Minimally Invasive Cardiac Surgery
Rajeev Kathuria, MD, is a cardiothoracic surgeon and chief of cardiothoracic surgery at Banner Boswell Medical Center in Sun City.
Question: I keep hearing about minimally invasive surgery. What are the benefits with regard to heart valve replacement and how do I know if I’m a good candidate for this method?
Answer: Traditional open heart surgery requires what is known as a sternotomy, a procedure that entails cutting through the breastbone to access the heart. Though this method is still how the vast majority of heart surgeries are performed, advances in technology have given us new options and approaches that fall into the realm of minimally invasive surgery.
Generally speaking, there are many benefits to minimally invasive valve surgery. In the case of both aortic and mitral valve replacements, minimally invasive approaches enable surgeons to access the specific section of the heart they will operate on through a roughly two to three-inch incision between the ribs on the right side of the chest known as a minithoracotomy. Sometimes, small cameras are inserted into the chest to give surgeons a better view. This is particularly true for patients who are candidates for robotic surgery. Additionally, a small incision in the groin provides access to the femoral vessels in the leg so patients can be put on a heart/lung machine for the duration of the operation.

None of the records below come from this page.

(** C2, amended: when the FINAL records have non-negative energies and
    their total T has |T.pz| <= T.energy, the two synthesized records are
    {22, INCOMING, 0, (0, 0, (T.pz+T.energy)/2, (T.pz+T.energy)/2)} and
    {22, INCOMING, 0, (0, 0, (T.pz-T.energy)/2, -(T.pz-T.energy)/2)}. *)
Theorem fake_photon_records (parV : list Particle) :
  let T := total_final parV in
  final_energies_nonneg parV ->
  (Rabs (Pz T) <= E T)%R ->
  fake_photon ((mZ (sum_final parV) + mE (sum_final parV)) / 2)
    = mkParticle 22 (-1) 0
        (mkE 0 0 ((Pz T + E T) / 2) ((Pz T + E T) / 2))
  /\ fake_photon ((mZ (sum_final parV) - mE (sum_final parV)) / 2)
    = mkParticle 22 (-1) 0
        (mkE 0 0 ((Pz T - E T) / 2) (- ((Pz T - E T) / 2)))
  /\ forall pV, In pV (add_fake_photons parV) <->
       pV = fake_photon ((mZ (sum_final parV) + mE (sum_final parV)) / 2)
       \/ pV = fake_photon ((mZ (sum_final parV) - mE (sum_final parV)) / 2)
       \/ In pV parV.
Proof.
  intros T Hpos Hlike.
  split; [| split].
  3: { intros pV. rewrite add_fake_photons_cons. simpl.
       split; intros [H | [H | H]]; subst; auto. }
  all: rewrite fake_photon_fields, sum_final_Z, (sum_final_E _ Hpos); fold T.
  all: apply Rabs_le_between in Hlike.
  - rewrite (Rabs_right ((Pz T + E T) / 2)) by lra. reflexivity.
  - rewrite (Rabs_left1 ((Pz T - E T) / 2)) by lra. reflexivity.
Qed.

Lemma fake_photon_records_witness :
  fake_photon ((mZ (sum_final ev_transverse)
                + mE (sum_final ev_transverse)) / 2)
    = mkParticle 22 (-1) 0
        (mkE 0 0 ((Pz (total_final ev_transverse)
                   + E (total_final ev_transverse)) / 2)
                 ((Pz (total_final ev_transverse)
                   + E (total_final ev_transverse)) / 2)).
Proof.
  apply (fake_photon_records ev_transverse).
  - exact ev_transverse_nonneg.
  - simpl. rewrite Rabs_right; lra.
Defined.
(** [res.ok] *)
Definition res_ok (r : Response) : bool :=
  (200 <=? status r)%N && (status r <=? 299)%N.

Inductive FetchOutcome : Type :=
| Responds (r : Response)
| NetworkError (msg : string).     (* fetch rejects *)

(** The credential record and the store of [auth-profiles.json], at the
    types the code declares for them. *)
Record Cred : Type := mkCred {
  cred_type : option string;
  access : option string;
  refresh : option string;
  expires : option Z;
  key : option string;
  email : option string;
  provider : option string
}.

Record Store : Type := mkStore {
  profiles : option (gmap string Cred);
  store_other : list (string * Json)    (* top-level properties besides profiles *)
}.

(** A file is known by the document it parses to, or by the message of
    the error [JSON.parse] throws for it. *)
Inductive FileData : Type :=
| Parsed (s : Store)
| Malformed (message : string).

(** What reaches the local callback listener. *)
Inductive Inbound : Type :=
| PortBusy                          (* listen fails: unhandled error event *)
| NoRequest                         (* nobody ever calls back *)
| CallbackRequest (url : string).   (* req.url of the first request *)

Inductive Event : Type :=
| EReadFile (path : string)
| EWriteFile (path : string) (s : Store)
| EFetch (r : Request)
| ESleep (ms : Z)
| EPrompt (msg : string)
| EListen (port : N)
| EOpenUrl (url : string).

Record World : Type := mkWorld {
  env_SANDBOX_API_KEY : option string;   (* process.env.SANDBOX_API_KEY *)
  now : Z;                               (* Date.now(), epoch milliseconds *)
  disk : gmap string FileData;
  net : list FetchOutcome;               (* answers to the next fetches, in order *)
  entropy : nat -> byte;                 (* the stream behind crypto.randomBytes *)
  drawn : nat;                           (* how much of it was consumed *)
  inbound : Inbound;
  trace : list Event                     (* oldest first *)
}.

(** What an awaited promise does: fulfil, reject with an error message, or
    never settle. *)
Inductive outcome (A : Type) : Type :=
| Ok (a : A)
| Throw (msg : string)
| Pending.
Arguments Ok {A} a.
Arguments Throw {A} msg.
Arguments Pending {A}.

Definition M (A : Type) : Type := World -> outcome A * World.

Definition ret {A} (a : A) : M A := fun w => (Ok a, w).

Definition bind {A B} (m : M A) (k : A -> M B) : M B :=
  fun w =>
    match m w with
    | (Ok a, w') => k a w'
    | (Throw msg, w') => (Throw msg, w')
    | (Pending, w') => (Pending, w')
    end.

Definition throw {A} (msg : string) : M A := fun w => (Throw msg, w).

Definition pending {A} : M A := fun w => (Pending, w).

(** Throw the message or return the value. *)
Definition settle {A} (r : string + A) : M A :=
  match r with
  | inl msg => throw msg
  | inr a => ret a
  end.

(** [try { m } catch (err) { ... }]: the caught message is handed on as [inl]. *)
Definition try_ {A} (m : M A) : M (string + A) :=
  fun w =>
    match m w with
    | (Ok a, w') => (Ok (inr a), w')
    | (Throw msg, w') => (Ok (inl msg), w')
    | (Pending, w') => (Pending, w')
    end.

Declare Scope js_scope.
Delimit Scope js_scope with js.
Notation "x <- m ;; k" := (bind m (fun x => k))
  (at level 100, m at next level, right associativity) : js_scope.
Notation "m ;;; k" := (bind m (fun _ => k))
  (at level 100, right associativity) : js_scope.
Local Open Scope js_scope.

Definition log (e : Event) (w : World) : World :=
  mkWorld (env_SANDBOX_API_KEY w) (now w) (disk w) (net w) (entropy w)
          (drawn w) (inbound w) (app (trace w) [e]).

Definition emit (e : Event) : M unit := fun w => (Ok tt, log e w).

Definition getenv_SANDBOX_API_KEY : M (option string) :=
  fun w => (Ok (env_SANDBOX_API_KEY w), w).

Definition Date_now : M Z := fun w => (Ok (now w), w).

(** [await fetch(url, init)]: the next scripted answer; an exhausted script
    is a network failure. *)
Definition fetch (r : Request) : M Response :=
  fun w =>
    let w' := log (EFetch r) w in
    match net w with
    | Responds res :: rest =>
        (Ok res,
         mkWorld (env_SANDBOX_API_KEY w') (now w') (disk w') rest (entropy w')
                 (drawn w') (inbound w') (trace w'))
    | NetworkError msg :: rest =>
        (Throw msg,
         mkWorld (env_SANDBOX_API_KEY w') (now w') (disk w') rest (entropy w')
                 (drawn w') (inbound w') (trace w'))
    | [] => (Throw "fetch failed", w')
    end.

(** [await new Promise((r) => setTimeout(r, ms))] *)
Definition sleep (ms : Z) : M unit :=
  fun w =>
    let w' := log (ESleep ms) w in
    (Ok tt,
     mkWorld (env_SANDBOX_API_KEY w') (now w' + ms)%Z (disk w') (net w')
             (entropy w') (drawn w') (inbound w') (trace w')).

From smaller incisions, less pain and quicker recovery times to a decrease in the amount of blood products/transfusions needed after surgery and lower incidences of atrial fibrillation (a common arrhythmia of the heart following heart surgery), the benefits of minimally invasive heart surgery are many. However, there are circumstances and contraindications in which minimally invasive surgery isn’t an option or isn’t the best option.
Individuals of just about any age who need an isolated valve repair or replacement rather than those needing multiple heart procedures during the same surgery are the best candidates for minimally invasive valve surgery. But, like most things, there are exceptions. For instance, those who have had previous heart surgery may not be candidates for minimally invasive aortic valve replacement. However, they may still be able to undergo minimally invasive mitral valve repair or replacement. Another factor in determining whether someone qualifies for minimally invasive heart valve surgery is a history of lung surgery or other surgery on the right side of the chest since scar tissue often restricts access to the heart. Additionally, severe blockages in the arteries of the legs may disqualify someone from the minimally invasive approach since these blockages would hinder a patient from being able to be put on the heart/lung machine.
Ultimately, there are several approaches to valve repair and replacement surgery, each with their own prerequisites and qualifications. Talk to your doctor to find out whether your medical needs and history make minimally invasive valve surgery a viable option for you.